### TASK DIRECTIONS
Show each line of the records below where the word "ssnPattern" occurs.

### AVAILABLE DATA
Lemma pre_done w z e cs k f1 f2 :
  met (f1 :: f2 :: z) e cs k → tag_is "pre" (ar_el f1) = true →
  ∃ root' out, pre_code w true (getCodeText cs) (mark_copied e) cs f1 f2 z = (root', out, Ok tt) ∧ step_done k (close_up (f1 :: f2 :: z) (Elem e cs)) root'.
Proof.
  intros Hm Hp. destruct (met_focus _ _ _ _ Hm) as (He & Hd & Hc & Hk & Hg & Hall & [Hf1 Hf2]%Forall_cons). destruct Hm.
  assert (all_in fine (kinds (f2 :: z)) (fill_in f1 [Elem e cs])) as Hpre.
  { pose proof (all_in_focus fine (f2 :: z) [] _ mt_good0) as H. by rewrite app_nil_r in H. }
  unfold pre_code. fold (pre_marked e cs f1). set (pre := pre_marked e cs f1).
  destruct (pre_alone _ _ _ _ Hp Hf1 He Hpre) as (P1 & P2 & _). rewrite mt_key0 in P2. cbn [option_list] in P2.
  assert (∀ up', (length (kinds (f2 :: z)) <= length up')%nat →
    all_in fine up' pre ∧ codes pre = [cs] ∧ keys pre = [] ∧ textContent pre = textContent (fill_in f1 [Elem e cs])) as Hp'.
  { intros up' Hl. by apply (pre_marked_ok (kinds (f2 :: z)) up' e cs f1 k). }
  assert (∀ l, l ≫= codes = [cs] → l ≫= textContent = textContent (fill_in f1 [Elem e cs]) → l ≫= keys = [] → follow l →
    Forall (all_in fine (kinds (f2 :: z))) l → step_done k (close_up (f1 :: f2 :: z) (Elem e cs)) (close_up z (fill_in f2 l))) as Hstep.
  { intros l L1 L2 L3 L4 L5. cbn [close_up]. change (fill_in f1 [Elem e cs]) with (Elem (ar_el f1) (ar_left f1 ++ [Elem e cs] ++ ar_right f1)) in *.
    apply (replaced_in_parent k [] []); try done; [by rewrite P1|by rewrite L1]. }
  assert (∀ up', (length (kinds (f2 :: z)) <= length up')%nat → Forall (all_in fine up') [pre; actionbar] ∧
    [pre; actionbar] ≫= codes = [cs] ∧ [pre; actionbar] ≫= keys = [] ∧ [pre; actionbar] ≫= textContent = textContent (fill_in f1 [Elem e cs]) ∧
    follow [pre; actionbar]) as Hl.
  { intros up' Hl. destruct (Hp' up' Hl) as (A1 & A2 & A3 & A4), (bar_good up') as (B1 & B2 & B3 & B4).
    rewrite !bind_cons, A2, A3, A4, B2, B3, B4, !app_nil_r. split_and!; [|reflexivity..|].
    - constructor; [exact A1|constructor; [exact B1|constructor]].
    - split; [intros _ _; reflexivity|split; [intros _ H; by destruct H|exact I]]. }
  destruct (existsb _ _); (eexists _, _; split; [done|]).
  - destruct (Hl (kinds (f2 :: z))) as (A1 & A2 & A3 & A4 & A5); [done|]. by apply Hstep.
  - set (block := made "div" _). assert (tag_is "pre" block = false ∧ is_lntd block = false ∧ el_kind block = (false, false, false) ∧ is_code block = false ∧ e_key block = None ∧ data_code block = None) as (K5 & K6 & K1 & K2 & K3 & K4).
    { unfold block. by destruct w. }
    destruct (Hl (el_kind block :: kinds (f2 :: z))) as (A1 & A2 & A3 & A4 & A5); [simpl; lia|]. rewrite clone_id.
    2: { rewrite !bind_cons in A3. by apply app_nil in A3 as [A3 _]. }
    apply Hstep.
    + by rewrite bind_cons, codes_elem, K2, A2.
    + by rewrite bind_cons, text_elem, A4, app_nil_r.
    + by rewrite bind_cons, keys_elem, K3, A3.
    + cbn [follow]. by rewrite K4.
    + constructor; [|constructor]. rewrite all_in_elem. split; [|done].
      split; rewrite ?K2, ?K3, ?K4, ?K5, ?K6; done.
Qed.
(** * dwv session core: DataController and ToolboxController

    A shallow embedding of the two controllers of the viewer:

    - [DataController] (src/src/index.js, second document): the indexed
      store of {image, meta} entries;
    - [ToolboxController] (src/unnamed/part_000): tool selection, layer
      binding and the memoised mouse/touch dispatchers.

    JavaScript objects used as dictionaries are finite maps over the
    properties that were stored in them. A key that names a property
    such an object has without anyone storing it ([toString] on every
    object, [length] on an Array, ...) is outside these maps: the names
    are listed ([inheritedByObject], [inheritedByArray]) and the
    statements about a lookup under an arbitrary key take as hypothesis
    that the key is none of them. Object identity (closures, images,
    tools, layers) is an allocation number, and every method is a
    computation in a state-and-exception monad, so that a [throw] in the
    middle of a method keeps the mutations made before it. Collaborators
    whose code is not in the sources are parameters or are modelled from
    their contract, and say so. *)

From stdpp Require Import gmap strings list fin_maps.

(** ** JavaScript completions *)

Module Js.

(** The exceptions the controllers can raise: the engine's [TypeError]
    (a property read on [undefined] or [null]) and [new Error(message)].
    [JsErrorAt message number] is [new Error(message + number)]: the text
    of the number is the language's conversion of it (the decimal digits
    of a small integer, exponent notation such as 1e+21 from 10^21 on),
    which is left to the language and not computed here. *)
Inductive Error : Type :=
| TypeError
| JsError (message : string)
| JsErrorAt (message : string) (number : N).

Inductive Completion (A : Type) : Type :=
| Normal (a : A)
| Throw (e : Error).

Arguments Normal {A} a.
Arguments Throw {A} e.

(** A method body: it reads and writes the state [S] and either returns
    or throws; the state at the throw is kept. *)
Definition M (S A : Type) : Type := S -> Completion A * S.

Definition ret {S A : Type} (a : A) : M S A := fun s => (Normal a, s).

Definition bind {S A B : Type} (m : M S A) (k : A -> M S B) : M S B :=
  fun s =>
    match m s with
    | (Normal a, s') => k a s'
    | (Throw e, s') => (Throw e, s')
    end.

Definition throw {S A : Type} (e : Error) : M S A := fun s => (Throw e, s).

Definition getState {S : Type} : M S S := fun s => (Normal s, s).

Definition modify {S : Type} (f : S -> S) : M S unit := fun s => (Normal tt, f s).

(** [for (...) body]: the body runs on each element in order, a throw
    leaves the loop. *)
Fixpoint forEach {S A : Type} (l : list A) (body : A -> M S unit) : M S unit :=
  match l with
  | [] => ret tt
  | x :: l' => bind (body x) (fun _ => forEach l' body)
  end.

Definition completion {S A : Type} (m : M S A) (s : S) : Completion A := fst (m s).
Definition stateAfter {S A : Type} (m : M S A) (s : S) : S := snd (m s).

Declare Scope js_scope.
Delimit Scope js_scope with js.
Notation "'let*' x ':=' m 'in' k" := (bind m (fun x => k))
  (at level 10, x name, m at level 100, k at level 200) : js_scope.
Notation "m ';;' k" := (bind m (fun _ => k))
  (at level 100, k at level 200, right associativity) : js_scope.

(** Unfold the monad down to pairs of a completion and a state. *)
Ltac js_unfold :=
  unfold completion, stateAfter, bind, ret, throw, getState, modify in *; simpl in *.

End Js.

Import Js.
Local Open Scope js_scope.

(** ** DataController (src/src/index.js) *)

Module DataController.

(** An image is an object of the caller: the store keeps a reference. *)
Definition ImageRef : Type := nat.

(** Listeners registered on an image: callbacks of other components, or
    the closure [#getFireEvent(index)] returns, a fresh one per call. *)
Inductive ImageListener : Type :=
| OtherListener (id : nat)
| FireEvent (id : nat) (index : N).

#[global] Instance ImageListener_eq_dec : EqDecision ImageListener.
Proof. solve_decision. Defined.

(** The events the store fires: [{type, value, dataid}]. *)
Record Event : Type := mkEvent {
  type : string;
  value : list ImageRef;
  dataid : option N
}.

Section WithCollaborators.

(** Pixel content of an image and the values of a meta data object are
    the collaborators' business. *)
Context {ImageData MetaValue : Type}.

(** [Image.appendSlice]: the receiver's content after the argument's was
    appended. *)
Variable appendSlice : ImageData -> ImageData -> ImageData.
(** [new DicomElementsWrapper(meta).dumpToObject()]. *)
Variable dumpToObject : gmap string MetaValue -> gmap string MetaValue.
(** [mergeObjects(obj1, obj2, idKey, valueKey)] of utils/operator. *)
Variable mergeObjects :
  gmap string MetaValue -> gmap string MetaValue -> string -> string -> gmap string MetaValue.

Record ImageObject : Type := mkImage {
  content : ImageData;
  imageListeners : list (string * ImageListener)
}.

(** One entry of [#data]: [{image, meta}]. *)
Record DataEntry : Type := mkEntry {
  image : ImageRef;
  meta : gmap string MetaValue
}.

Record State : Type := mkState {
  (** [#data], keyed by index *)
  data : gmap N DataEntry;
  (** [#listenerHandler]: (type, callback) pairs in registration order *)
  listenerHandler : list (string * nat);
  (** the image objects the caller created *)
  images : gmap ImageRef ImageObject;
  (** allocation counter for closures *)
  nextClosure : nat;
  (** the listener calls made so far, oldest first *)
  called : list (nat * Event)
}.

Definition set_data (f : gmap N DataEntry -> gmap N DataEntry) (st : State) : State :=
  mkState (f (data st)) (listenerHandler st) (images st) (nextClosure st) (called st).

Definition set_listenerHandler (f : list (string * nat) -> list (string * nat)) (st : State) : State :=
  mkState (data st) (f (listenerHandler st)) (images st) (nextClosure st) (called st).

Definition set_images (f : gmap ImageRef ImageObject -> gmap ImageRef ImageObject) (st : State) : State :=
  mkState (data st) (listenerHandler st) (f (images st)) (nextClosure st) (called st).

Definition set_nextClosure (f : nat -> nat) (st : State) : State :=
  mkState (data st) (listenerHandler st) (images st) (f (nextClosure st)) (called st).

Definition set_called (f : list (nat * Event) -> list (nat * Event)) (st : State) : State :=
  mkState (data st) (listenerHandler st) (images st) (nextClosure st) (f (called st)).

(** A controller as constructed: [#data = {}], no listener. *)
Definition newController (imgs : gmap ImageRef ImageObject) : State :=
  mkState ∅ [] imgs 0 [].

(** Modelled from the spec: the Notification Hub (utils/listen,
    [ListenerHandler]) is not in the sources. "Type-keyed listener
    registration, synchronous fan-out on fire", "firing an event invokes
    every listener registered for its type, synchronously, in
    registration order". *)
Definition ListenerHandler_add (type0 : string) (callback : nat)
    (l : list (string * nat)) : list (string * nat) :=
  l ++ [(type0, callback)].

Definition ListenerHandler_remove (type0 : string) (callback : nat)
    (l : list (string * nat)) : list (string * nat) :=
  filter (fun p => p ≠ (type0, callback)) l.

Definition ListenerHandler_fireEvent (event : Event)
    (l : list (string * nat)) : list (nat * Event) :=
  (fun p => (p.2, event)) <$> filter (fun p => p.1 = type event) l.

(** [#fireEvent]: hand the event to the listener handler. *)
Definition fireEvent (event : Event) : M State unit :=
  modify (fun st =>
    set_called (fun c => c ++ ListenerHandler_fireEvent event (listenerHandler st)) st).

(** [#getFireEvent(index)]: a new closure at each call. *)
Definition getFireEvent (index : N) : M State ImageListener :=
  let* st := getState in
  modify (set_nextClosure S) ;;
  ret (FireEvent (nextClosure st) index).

--

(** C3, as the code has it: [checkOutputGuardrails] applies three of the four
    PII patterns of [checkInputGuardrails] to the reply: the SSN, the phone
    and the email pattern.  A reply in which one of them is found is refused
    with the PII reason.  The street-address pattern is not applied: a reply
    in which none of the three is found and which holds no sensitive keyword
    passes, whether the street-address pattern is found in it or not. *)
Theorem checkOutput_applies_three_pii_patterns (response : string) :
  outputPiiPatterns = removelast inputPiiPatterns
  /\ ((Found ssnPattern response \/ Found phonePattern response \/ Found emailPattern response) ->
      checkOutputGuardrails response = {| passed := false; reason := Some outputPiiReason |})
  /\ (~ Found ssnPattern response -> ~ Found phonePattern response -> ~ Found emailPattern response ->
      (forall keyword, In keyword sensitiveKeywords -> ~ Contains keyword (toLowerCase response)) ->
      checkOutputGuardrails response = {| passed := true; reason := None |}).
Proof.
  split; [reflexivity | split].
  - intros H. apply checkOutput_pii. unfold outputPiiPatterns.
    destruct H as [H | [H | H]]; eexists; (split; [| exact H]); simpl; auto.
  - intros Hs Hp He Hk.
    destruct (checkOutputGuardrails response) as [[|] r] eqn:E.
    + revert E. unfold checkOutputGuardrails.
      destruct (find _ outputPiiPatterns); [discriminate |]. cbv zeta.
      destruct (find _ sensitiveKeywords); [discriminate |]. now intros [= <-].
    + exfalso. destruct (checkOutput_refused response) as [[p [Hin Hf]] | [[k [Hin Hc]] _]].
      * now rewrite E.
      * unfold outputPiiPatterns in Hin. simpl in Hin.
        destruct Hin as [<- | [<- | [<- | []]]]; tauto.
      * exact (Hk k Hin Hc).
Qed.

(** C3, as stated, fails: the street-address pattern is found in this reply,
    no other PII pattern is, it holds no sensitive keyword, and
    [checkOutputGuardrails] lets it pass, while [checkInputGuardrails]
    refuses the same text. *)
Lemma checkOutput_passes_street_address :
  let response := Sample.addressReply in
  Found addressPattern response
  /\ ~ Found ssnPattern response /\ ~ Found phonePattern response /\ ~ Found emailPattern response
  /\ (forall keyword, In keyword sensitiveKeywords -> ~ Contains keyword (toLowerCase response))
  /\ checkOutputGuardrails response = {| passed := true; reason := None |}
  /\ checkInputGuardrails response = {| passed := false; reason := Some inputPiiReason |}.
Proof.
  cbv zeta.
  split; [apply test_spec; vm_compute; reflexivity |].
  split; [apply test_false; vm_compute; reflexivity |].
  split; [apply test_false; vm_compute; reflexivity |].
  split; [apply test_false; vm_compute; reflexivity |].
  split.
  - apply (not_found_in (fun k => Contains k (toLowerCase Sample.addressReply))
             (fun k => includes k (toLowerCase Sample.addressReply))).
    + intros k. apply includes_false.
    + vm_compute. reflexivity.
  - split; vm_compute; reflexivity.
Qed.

### RESPONSE TO THE TASK
  /\ ((Found ssnPattern response \/ Found phonePattern response \/ Found emailPattern response) ->
  /\ (~ Found ssnPattern response -> ~ Found phonePattern response -> ~ Found emailPattern response ->
  /\ ~ Found ssnPattern response /\ ~ Found phonePattern response /\ ~ Found emailPattern response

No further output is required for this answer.